Knowledge required :

• magnitude of a vector with orthogonal notations :

$\sf{Let\:\vec{A}=a\hat{i}+b\hat{j}\:\:then,}$

$\red{\bigstar}\;\boxed{\sf{ \:\mid\vec{ A}\mid=\sqrt{a^2+b^2}}}$

• Dot product of two vectors with orthogonal notations :

$\sf{Let\,\:\vec{A}=a\hat{i}+b\hat{j}\:and\:\vec{B}=c\hat{i}+d\hat{j}\:then,}$

$\red{\bigstar}\;\boxed{\sf{\vec{A}\;.\;\vec{B}=ac\;+\;bd}}$

• Dot product of any two vectors :

$\sf{Let\:\vec{A}\:and\:\vec{B}\:are\:two\:given\:vectors\:and\:\theta\:is\:angle\:b/w\:them\:then,}$

$\red{\bigstar}\;\boxed{\sf{\vec{A}\;.\;\vec{B}=| \vec{A} | .|\vec{B}| \;cos\;\theta}}$

Solution :

Calculating magnitude of vector F

$\implies\sf{\mid \vec{F}\mid=\sqrt{(3)^2+(2)^2}}$

$\implies\sf{\mid \vec{F}\mid=\sqrt{9+4}}$

$\underline{\underline{\red{\sf{\implies\mid \vec{F} \mid = \sqrt{13}}}}}$

Calculating magnitude of vector s

$\implies\sf{\mid \vec{s}\mid=\sqrt{(2)^2+(3)^2}}$

$\implies\sf{\mid \vec{s}\mid=\sqrt{4+9}}$

$\underline{\underline{\red{\sf{\implies\mid \vec{s} \mid = \sqrt{13}}}}}$

Calculating Dot product of vector F and vector s

$\implies\sf{\vec{F}\;.\;\vec{s}=(3)(2)+(2)(3)}$

$\implies\sf{\vec{F}\;.\;\vec{s}=(6)+(6)}$

$\underline{\underline{\red{\sf{\implies \vec{F}\;.\;\vec{s} = 12}}}}$

Calculating the angle between vector F and vector s (θ)

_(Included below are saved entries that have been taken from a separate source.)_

(* ===== verification/ConverterHandlers.v ===== *)
(** The event handlers of Converter.v return, and keep the invariant of
    ConverterInvariant.v. *)
From S2P Require Import Prelude RustStr BTree Types LibMappings Hierarchy StringTables LibTable Markers.
From S2P Require Import ThreadSafety ProfileModel ProfileSafety ProfileRuns RecorderMarkers ProfileCalls.
From S2P Require Import ContextSwitch UnresolvedSamples PathFiles MarkerFile Flush FlushMarkers Recycling.
From S2P Require Import JitCategories SyntheticJit PerfMap JitDump LinuxThreads LinuxProcess Processes PerCpu.
From S2P Require Import SampleStack Converter ConverterInvariant.
From stdpp Require Import options.
Open Scope Z_scope.

Module ConverterHandlers.
Import Profile ProfileCalls RecorderMarkers PathFiles LinuxProcess SampleStack Converter ConverterInvariant.

(** * Markers of a type with a schema *)
Section markers.
Context {D : DebugIdType}.

Lemma marker_type_registered p thread timing t name values p' h :
  add_marker p thread timing (static_marker t name values) = Ok (p', h) →
  is_Some (static_schema_marker_types p' !! UNIQUE_MARKER_TYPE_NAME t).
Proof.
  unfold add_marker. cbn [static_marker marker_type marker_name marker_category marker_fields].
  destruct (static_schema_marker_type p t) as [p1 i] eqn:Ht.
  assert (is_Some (static_schema_marker_types p1 !! UNIQUE_MARKER_TYPE_NAME t)) as Hs.
  { unfold static_schema_marker_type in Ht. destruct (static_schema_marker_types p !! _) eqn:E.
    - injection Ht as <- _. by rewrite E.
    - injection Ht as <- _. simpl. by rewrite lookup_insert_eq. }
  assert (∀ p2 n, match name with inl h => (p1, h) | inr s => intern_string p1 s end = (p2, n) →
    static_schema_marker_types p2 = static_schema_marker_types p1) as Hname.
  { intros p2 n. destruct name as [n'|s]; [by intros [= <- _]|]. unfold intern_string.
    destruct (StringTable.index_for_string _ s). by intros [= <- _]. }
  destruct (match name with inl h => (p1, h) | inr s => intern_string p1 s end) as [p2 n] eqn:Hn.
  rewrite <-(Hname p2 n eq_refl) in Hs. intros Heq. revert Hs.
  repeat match goal with
  | H : mbind _ _ = Ok _ |- _ => apply bind_Ok in H as (? & _ & H)
  | H : (let '(_, _) := ?x in _) = Ok _ |- _ => destruct x
  | H : match ?x with _ => _ end = Ok _ |- _ => destruct x
  end; by injection Heq as <- <-.
Qed.
(** Types of one name are one type once it is registered. *)
Lemma same_marker_type p thread timing t t' name values :
  UNIQUE_MARKER_TYPE_NAME t = UNIQUE_MARKER_TYPE_NAME t' →
  is_Some (static_schema_marker_types p !! UNIQUE_MARKER_TYPE_NAME t) →
  add_marker p thread timing (static_marker t name values) = add_marker p thread timing (static_marker t' name values).
Proof.
  intros Heq [h Hh]. unfold add_marker. cbn [static_marker marker_type marker_name marker_category marker_fields].
  unfold static_schema_marker_type. rewrite <-Heq, Hh. done.
Qed.
End markers.

Section handlers.
Context `{DebugIdOps} `{JitDumpReader} `{!TextFiles} `{U : Unwinding} `{DrainOrder}.
Context `{PerfConstants} `{!StackWalking}.
Context (R : reader → Prop) (B : nat) (o : Options) (inputs : inputs_ok R B (timestamp_converter o)).
Context (F : nat) (frames_bounded : ∀ u pc regs c read, (length (iter_frames u pc regs c read).1.2 ≤ F)%nat).
Context (interval_pos : 0 < ContextSwitch.off_cpu_sampling_interval_ns (context_switch_handler o)).
Notation converter_ok := (ConverterInvariant.converter_ok R o).
Notation step := (ConverterInvariant.step R o).
Notation known p h := (FlushMarkers.known_string p h).
(** What is known of the stacks and samples a handler has in hand. *)
Notation stack_known s h := (stack_ok (unresolved_stacks s) h).
Notation samples_known s u := (samples_ok (unresolved_stacks s) (profile s) u).
Notation in_profile s thread := (thread < length (Profile.threads (profile s)))%nat.

(** * Stacks *)
Lemma convert_frames s frames :
  UnresolvedStacks.wf (unresolved_stacks s) → Z.of_nat (num_stacks s + length frames) < UnresolvedStacks.EMPTY →
  let '(stacks', h) := UnresolvedStacks.convert (unresolved_stacks s) frames in
  UnresolvedStacks.wf stacks' ∧
  UnresolvedStacks.stacks (unresolved_stacks s) `prefix_of` UnresolvedStacks.stacks stacks' ∧
  (length (UnresolvedStacks.stacks stacks') ≤ num_stacks s + length frames)%nat ∧ stack_ok stacks' h.
Proof.
  intros Hwf Hn.
  pose proof (UnresolvedStacks.convert_with_prefix_spec frames (unresolved_stacks s) UnresolvedStacks.EMPTY [] Hwf
    ltac:(constructor) Hn) as Hc.
  unfold UnresolvedStacks.convert. destruct (UnresolvedStacks.convert_with_prefix _ _ _) as [stacks' h].
  destruct Hc as (? & ? & ? & ?). split_and!; [done..|]. by eexists.
Qed.
Lemma convert_stack_ok s pid' pr stack :
  converter_ok (put_process s pid' pr) → room 0 (length stack) s →
  let '(s', h) := convert_stack s stack in
  step 0 (length stack) (put_process s pid' pr) (put_process s' pid' pr) ∧ stack_known s' h.
Proof.
  intros Hok [_ Hn]. pose proof (convert_frames s (reverse stack)) as Hc. unfold convert_stack.
  rewrite length_reverse in Hc. destruct (UnresolvedStacks.convert _ _) as [stacks' h].
  destruct Hc as (Hwf & Hpre & Hlen & Hs); [apply Hok|done|]. split; [|done].
  by apply (stacks_step R o _ (put_process s pid' pr)).
Qed.
Lemma convert_no_kernel_ok s pid' pr stack :
  converter_ok (put_process s pid' pr) → room 0 (length stack) s →
  let '(stacks', h) := UnresolvedStacks.convert_no_kernel (unresolved_stacks s) (reverse stack) in
  step 0 (length stack) (put_process s pid' pr) (put_process (with_stacks s stacks') pid' pr) ∧ stack_ok stacks' h.
Proof.
  intros Hok [_ Hn]. unfold UnresolvedStacks.convert_no_kernel.
  rewrite UnresolvedStacks.convert_no_kernel_from_filter.
  pose proof (length_filter UnresolvedStacks.not_kernel (reverse stack)) as Hf. rewrite length_reverse in Hf.
  pose proof (convert_frames s (filter UnresolvedStacks.not_kernel (reverse stack))) as Hc.
  unfold UnresolvedStacks.convert in Hc. destruct (UnresolvedStacks.convert_with_prefix _ _ _) as [stacks' h].
  destruct Hc as (Hwf & Hpre & Hlen & Hs); [apply Hok|lia|]. split; [|done].
  apply (stacks_step R o _ (put_process s pid' pr)); [done..|]. unfold num_stacks in *. simpl. lia.
Qed.
Lemma stack_known_step k m s s' h : step k m s s' → stack_known s h → stack_known s' h.
Proof. intros Hst. apply stack_ok_more. apply (step_stacks _ _ _ _ _ _ Hst). Qed.

(** * Samples *)
Lemma samples_known_step k m s s' u : step k m s s' → samples_known s u → samples_known s' u.
Proof.
  intros Hst Hu. apply (samples_ok_more (unresolved_stacks s)); [apply (step_stacks _ _ _ _ _ _ Hst)|].
  eapply samples_ok_evolves; [by eapply step_evolves|done].
Qed.
Lemma in_profile_step k m s s' h : step k m s s' → in_profile s h → in_profile s' h.
Proof. intros Hst. pose proof (evolves_threads _ _ (step_evolves _ _ _ _ _ _ Hst)). lia. Qed.
Lemma buffer_sample_ok s u thread time t h d w label :
  samples_known s u → in_profile s thread → stack_known s h →
  ProfileRuns.frames_valid (profile s) (option_list label) →
  samples_known s (UnresolvedSamples.add_sample u thread time t h d w label).
Proof.
  intros Hu [th Hth]%lookup_lt_is_Some_2 Hh Hl. apply Forall_app. split; [done|]. apply Forall_singleton.
  split_and!; [done|done|by exists th].
Qed.
Lemma no_label s : ProfileRuns.frames_valid (profile s) (option_list None).
Proof. constructor. Qed.
Lemma end_off_cpu_ok s g d thread u :
  ProcessThreads.thread_ok (stack_ok (unresolved_stacks s)) (profile s) thread → samples_known s u →
  samples_known s (end_off_cpu s g d thread u).2.
Proof.
  intros [Hh _ _ Hs] Hu. unfold end_off_cpu. destruct g as [g|]; [|done].
  destruct (LinuxThread.off_cpu_stack thread) as [h|] eqn:Ho; [|done].
  destruct (ContextSwitch.consume_cpu_delta d) as [d' ns]. simpl.
  unfold OffCpuSamples.process_off_cpu_sample_group. destruct g as [b e n].
  destruct (_ <? _); repeat (apply buffer_sample_ok; auto using no_label).
Qed.
Lemma samples_step s pid' pr u :
  converter_ok (put_process s pid' pr) → samples_known s u →
  step 0 0 (put_process s pid' pr) (put_process s pid' (with_samples pr u)).
Proof.
  intros Hok Hu. apply held_same_step; [done|]. apply with_samples_ok; [|done]. by eapply held_process.
Qed.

$\implies\sf{\vec{F}\;.\;\vec{s}=|\vec{F}|.|\vec{s}|\;cos\theta}$

putting values

$\implies\sf{12=\sqrt{13}\;.\;\sqrt{13}\;\;cos\;\theta}$

$\implies\sf{12=13\;\;cos\;\theta}$

$\implies\sf{cos\;\theta=\dfrac{12}{13}}$

$\implies\underline{\underline{\boxed {\red{\sf{ \theta=cos^{-1}\left(\dfrac{12}{13}\right)}}}}}$

Therefore,

Angle between vector F and vector s is

$\red{\sf{\theta=cos^{-1}\left(\dfrac{12}{13}\right)}}$